Exercise | Your reply should contain only the line with "Theorem processWallets_throws_only_without_version" and the lines after it through the end of the data, each written out exactly.

=== Section Start ===

(** X11. The failure count that a run returns is the number of failure lines
    on its console (invalid address, failed login, failed initialisation,
    failed token, failed connect, failed disconnect, account error), and the
    success count is the number of query ids less that number. *)
Theorem failures_are_the_failure_lines
    (action : string) (queryIds : list string) (walletData : list WalletData)
    (version : option string) (platform : string) (w : World) :
  post (processWallets action queryIds walletData version platform) w
       (fun r _ t =>
          forall result, r = Normal result ->
            failCount result = length (filter isFailureLine t) /\
            successCount result = length queryIds - length (filter isFailureLine t)).
Proof.
  eapply post_mono; [apply processWallets_shape |].
  intros r w' t [(_ & _ & -> & _) | (_ & result & rounds & -> & -> & Hinv & Hfacts)];
    intros result' Hr; [discriminate Hr |].
  injection Hr as <-.
  rewrite filter_run by (intros [[] | | | | | | | | |]; cbn; congruence).
  destruct Hinv as (Hsum & _). destruct Hfacts as (_ & _ & Hfail & _).
  cbn in Hsum, Hfail. lia.
Qed.

(** X12. [processWallets] throws exactly when it is called off PAWS with a
    [null] version: the [TypeError] of [version.toUpperCase()], after the
    first line of the banner and before any account, in the world it started
    from. In every other case it returns. *)
Theorem processWallets_throws_only_without_version
    (action : string) (queryIds : list string) (walletData : list WalletData)
    (version : option string) (platform : string) (w : World) :
  post (processWallets action queryIds walletData version platform) w
       (fun r w' t =>
          match r with
          | Normal _ => platform = "paws" \/ version <> None
          | Throw message =>
              platform <> "paws" /\ version = None /\
              message = typeError "null" "toUpperCase" /\
              t = [Console (LBlankRule 90)] /\ w' = w
          | Continue => False
          end).
Proof.
  eapply post_mono; [apply processWallets_shape |].
  intros r w' t [(Hp & Hv & -> & -> & ->) | (H & result & rounds & -> & _)]; auto.
Qed.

=== Section End ===

Completed task |
Theorem processWallets_throws_only_without_version
    (action : string) (queryIds : list string) (walletData : list WalletData)
    (version : option string) (platform : string) (w : World) :
  post (processWallets action queryIds walletData version platform) w
       (fun r w' t =>
          match r with
          | Normal _ => platform = "paws" \/ version <> None
          | Throw message =>
              platform <> "paws" /\ version = None /\
              message = typeError "null" "toUpperCase" /\
              t = [Console (LBlankRule 90)] /\ w' = w
          | Continue => False
          end).
Proof.
  eapply post_mono; [apply processWallets_shape |].
  intros r w' t [(Hp & Hv & -> & -> & ->) | (H & result & rounds & -> & _)]; auto.
Qed.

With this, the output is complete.